Action item:
For the records below, output each line exactly as it appears, from the first through the line with "Lemma refs_ok_mono (h".

──────── Supplied material ────────

(** ** The mutators of the model *)

Lemma heap_closed_spec (h : Heap) :
  heap_closed h = true ↔ ∀ x n, h !! x = Some n → refs_ok h n = true.
Proof.
  unfold heap_closed. rewrite forallb_forall. split.
  - intros Hall x n Hx. apply Hall, list_elem_of_In. by eapply list_elem_of_lookup_2.
  - intros Hall n [x Hx]%list_elem_of_In%list_elem_of_lookup. by eapply Hall.
Qed.

Lemma refs_ok_mono (h h' : Heap) n :
  (length h ≤ length h')%nat → refs_ok h n = true → refs_ok h' n = true.
Proof.
  intros Hlen. unfold refs_ok. rewrite !andb_true_iff, !forallb_forall.
  intros [Hsubs Halias]. split.
  - intros c Hc. apply Hsubs, bool_decide_eq_true in Hc.
    apply bool_decide_eq_true. lia.
  - destruct (ThoughtNode.aliasNode n); [|done].
    apply bool_decide_eq_true in Halias. apply bool_decide_eq_true. lia.
Qed.

Lemma heap_closed_insert (h : Heap) this n1 :
  heap_closed h = true → refs_ok h n1 = true →
  heap_closed (<[this := n1]> h) = true.
Proof.
  rewrite !heap_closed_spec. intros Hclosed Hn1 x n Hx.
  apply (refs_ok_mono h); [by rewrite length_insert|].
  apply list_lookup_insert_Some in Hx as [(_ & <- & _)|[_ Hx]]; [done|].
  by eapply Hclosed.
Qed.

Lemma ids_insert (h : Heap) this n n1 :
  h !! this = Some n → ThoughtNode.id n1 = ThoughtNode.id n →
  ThoughtNode.id <$> <[this := n1]> h = ThoughtNode.id <$> h.
Proof.
  intros Hn Hid. rewrite list_fmap_insert. apply list_insert_id.
  by rewrite list_lookup_fmap, Hn, Hid.
Qed.

(** X13: [memoize] leaves the node memoized under the given key; a later
    [updateEvaluationStatus] replaces the status and keeps the key, so a node
    can carry a memoization key without being memoized.  Nothing else of the
    node changes. *)
Theorem X13_memoize_then_update (h : Heap) this n key status :
  h !! this = Some n →
  ∃ h1 h2 n1,
    memoize h this key = Some h1
    ∧ h1 !! this = Some n1
    ∧ evaluationStatus (ThoughtNode.metadata n1) = MEMOIZED
    ∧ memoizationKey (ThoughtNode.metadata n1) = Some key
    ∧ updateEvaluationStatus h1 this status = Some h2
    ∧ h2 !! this
      = Some (withMetadata n
                {| createdAt := createdAt (ThoughtNode.metadata n);
                   evaluationStatus := status;
                   recursionDepth := recursionDepth (ThoughtNode.metadata n);
                   memoizationKey := Some key |}).
Proof.
  intros Hn. pose proof (lookup_lt_Some _ _ _ Hn) as Hlt.
  unfold memoize. rewrite Hn. simpl.
  eexists _, _, _. split; [reflexivity|].
  split; [by apply list_lookup_insert_eq|].
  split; [done|]. split; [done|].
  unfold updateEvaluationStatus.
  rewrite list_lookup_insert_eq by done. simpl.
  split; [reflexivity|].
  rewrite list_lookup_insert_eq; [done|]. by rewrite length_insert.
Qed.

Lemma X13_memoize_then_update_witness :
  ∃ h1 h2 n1,
    memoize plainForest 1%nat "k" = Some h1
    ∧ h1 !! 1%nat = Some n1
    ∧ evaluationStatus (ThoughtNode.metadata n1) = MEMOIZED
    ∧ memoizationKey (ThoughtNode.metadata n1) = Some "k"
    ∧ updateEvaluationStatus h1 1%nat ERROR = Some h2
    ∧ h2 !! 1%nat
      = Some (withMetadata (thought "a" [3%nat] None)
                {| createdAt := 0; evaluationStatus := ERROR;
                   recursionDepth := 0; memoizationKey := Some "k" |}).
Proof.
  apply (X13_memoize_then_update plainForest 1%nat (thought "a" [3%nat] None) "k" ERROR).
  reflexivity.
Defined.

(** X14: a representation stored with [createIsomorphicRepresentation] is
    read back under its domain, the two other domains and the rest of the
    node keep what they had, a second write to the same domain replaces the
    first, and writes to different domains give the same store in either
    order. *)
Theorem X14_isomorphic_representations (h : Heap) this n d1 d2 r1 r2 :
  h !! this = Some n →
  (∃ h1 n1,
     createIsomorphicRepresentation h this d1 r1 = Some h1
     ∧ h1 !! this = Some n1
     ∧ getRepresentation (ThoughtNode.isomorphicRepresentations n1) d1 = Some r1
     ∧ (d2 ≠ d1 →
        getRepresentation (ThoughtNode.isomorphicRepresentations n1) d2
        = getRepresentation (ThoughtNode.isomorphicRepresentations n) d2)
     ∧ ThoughtNode.metadata n1 = ThoughtNode.metadata n
     ∧ ThoughtNode.subThoughts n1 = ThoughtNode.subThoughts n
     ∧ ThoughtNode.aliasNode n1 = ThoughtNode.aliasNode n)
  ∧ (createIsomorphicRepresentation h this d1 r1
       ≫= (λ h1, createIsomorphicRepresentation h1 this d1 r2)
     = createIsomorphicRepresentation h this d1 r2)
  ∧ (d1 ≠ d2 →
     createIsomorphicRepresentation h this d1 r1
       ≫= (λ h1, createIsomorphicRepresentation h1 this d2 r2)
     = createIsomorphicRepresentation h this d2 r2
         ≫= (λ h1, createIsomorphicRepresentation h1 this d1 r1)).
Proof.
  intros Hn. pose proof (lookup_lt_Some _ _ _ Hn) as Hlt.
  unfold createIsomorphicRepresentation. rewrite Hn. simpl.
  split; [|split].
  - eexists _, _. split; [reflexivity|].
    split; [by apply list_lookup_insert_eq|]. simpl.
    split; [by destruct d1|]. split; [|done].
    intros Hne. by destruct d1, d2.
  - rewrite list_lookup_insert_eq by done. simpl.
    rewrite list_insert_insert_eq. by destruct d1.
  - intros Hne. rewrite !list_lookup_insert_eq by done. simpl.
    rewrite !list_insert_insert_eq. by destruct d1, d2.
Qed.

Lemma X14_isomorphic_representations_witness :
  createIsomorphicRepresentation plainForest 0%nat Cognitive "x"
    ≫= (λ h1, createIsomorphicRepresentation h1 0%nat Computational "y")
  = createIsomorphicRepresentation plainForest 0%nat Computational "y"
      ≫= (λ h1, createIsomorphicRepresentation h1 0%nat Cognitive "x").
Proof.
  destruct (X14_isomorphic_representations plainForest 0%nat
              (thought "r" [1%nat; 2%nat] None) Cognitive Computational "x" "y"
              eq_refl) as (_ & _ & Hcomm).
  apply Hcomm. discriminate.
Defined.

(** X15: the four mutators allocate nothing and never touch an id: the store
    keeps its size and its list of ids, and a store whose references are all
    objects stays such a store ([addSubThought] being given an object). *)
Theorem X15_mutators_keep_store (h h' : Heap) this :
  (∃ status, updateEvaluationStatus h this status = Some h')
  ∨ (∃ key, memoize h this key = Some h')
  ∨ (∃ d r, createIsomorphicRepresentation h this d r = Some h')
  ∨ (∃ c, addSubThought h this c = Some h' ∧ (c < length h)%nat) →
  length h' = length h
  ∧ ThoughtNode.id <$> h' = ThoughtNode.id <$> h
  ∧ (heap_closed h = true → heap_closed h' = true).
Proof.
  intros [[status Hop]|[[key Hop]|[(d & r & Hop)|(c & Hop & Hc)]]];
    [unfold updateEvaluationStatus in Hop|unfold memoize in Hop
    |unfold createIsomorphicRepresentation in Hop|unfold addSubThought in Hop];
    destruct (h !! this) as [n|] eqn:Hn; try done; simpl in Hop;
    injection Hop as <-;
    (split; [by rewrite length_insert|]);
    (split; [by eapply ids_insert|]);
    intros Hclosed; apply heap_closed_insert; try done;
    pose proof (proj1 (heap_closed_spec h) Hclosed _ _ Hn) as Hok; try done.
  unfold refs_ok in *. simpl.
  apply andb_true_iff in Hok as [Hsubs Halias].
  rewrite forallb_app, Hsubs, Halias. simpl.
  by rewrite bool_decide_eq_true_2.
Qed.

Lemma X15_mutators_keep_store_witness :
  ∃ h',
    addSubThought plainForest 2%nat 3%nat = Some h'
    ∧ length h' = length plainForest
    ∧ ThoughtNode.id <$> h' = ThoughtNode.id <$> plainForest
    ∧ (heap_closed plainForest = true → heap_closed h' = true).
Proof.
  eexists. split; [reflexivity|].
  apply (X15_mutators_keep_store plainForest _ 2%nat).
  right. right. right. exists 3%nat. split; [reflexivity|]. simpl. lia.
Defined.



(** X17: a self-reference holds a copy of the metadata taken when it was
    made: memoizing the original afterwards leaves the self-reference as it
    was, with the status and the key the original had before. *)
Theorem X17_selfReference_snapshot now (h h1 h2 : Heap) this n r key :
  h !! this = Some n →
  createSelfReference now h this = Some (r, h1) →
  memoize h1 this key = Some h2 →
  h2 !! r = h1 !! r
  ∧ ∃ s, h2 !! r = Some s
      ∧ evaluationStatus (ThoughtNode.metadata s)
        = evaluationStatus (ThoughtNode.metadata n)
      ∧ memoizationKey (ThoughtNode.metadata s)
        = memoizationKey (ThoughtNode.metadata n)
      ∧ ThoughtNode.aliasNode s = Some this.
Proof.
  intros Hn Hcall Hmemo.
  destruct (createSelfReference_alloc now h this n Hn)
    as (s & Hcall' & _ & _ & Halias & Hmeta).
  rewrite Hcall' in Hcall. injection Hcall as <- <-.
  pose proof (lookup_lt_Some _ _ _ Hn) as Hlt.
  unfold memoize in Hmemo. rewrite lookup_snoc_old in Hmemo by lia.
  rewrite Hn in Hmemo. simpl in Hmemo. injection Hmemo as <-.
  rewrite list_lookup_insert_ne by lia.
  split; [done|].
  exists s. rewrite lookup_snoc_new, Hmeta. done.
Qed.

Lemma X17_selfReference_snapshot_witness :
  ∃ r h1 h2,
    createSelfReference 0 plainForest 3%nat = Some (r, h1)
    ∧ memoize h1 3%nat "k" = Some h2
    ∧ h2 !! r = h1 !! r
    ∧ ∃ s, h2 !! r = Some s
        ∧ evaluationStatus (ThoughtNode.metadata s) = PENDING
        ∧ memoizationKey (ThoughtNode.metadata s) = None
        ∧ ThoughtNode.aliasNode s = Some 3%nat.
Proof.
  eexists _, _, _. split; [reflexivity|]. split; [reflexivity|].
  apply (X17_selfReference_snapshot 0 plainForest _ _ 3%nat (thought "c" [] None)
           4%nat "k"); reflexivity.
Defined.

────────

Solution:
(** ** The mutators of the model *)

Lemma heap_closed_spec (h : Heap) :
  heap_closed h = true ↔ ∀ x n, h !! x = Some n → refs_ok h n = true.
Proof.
  unfold heap_closed. rewrite forallb_forall. split.
  - intros Hall x n Hx. apply Hall, list_elem_of_In. by eapply list_elem_of_lookup_2.
  - intros Hall n [x Hx]%list_elem_of_In%list_elem_of_lookup. by eapply Hall.
Qed.

Lemma refs_ok_mono (h h' : Heap) n :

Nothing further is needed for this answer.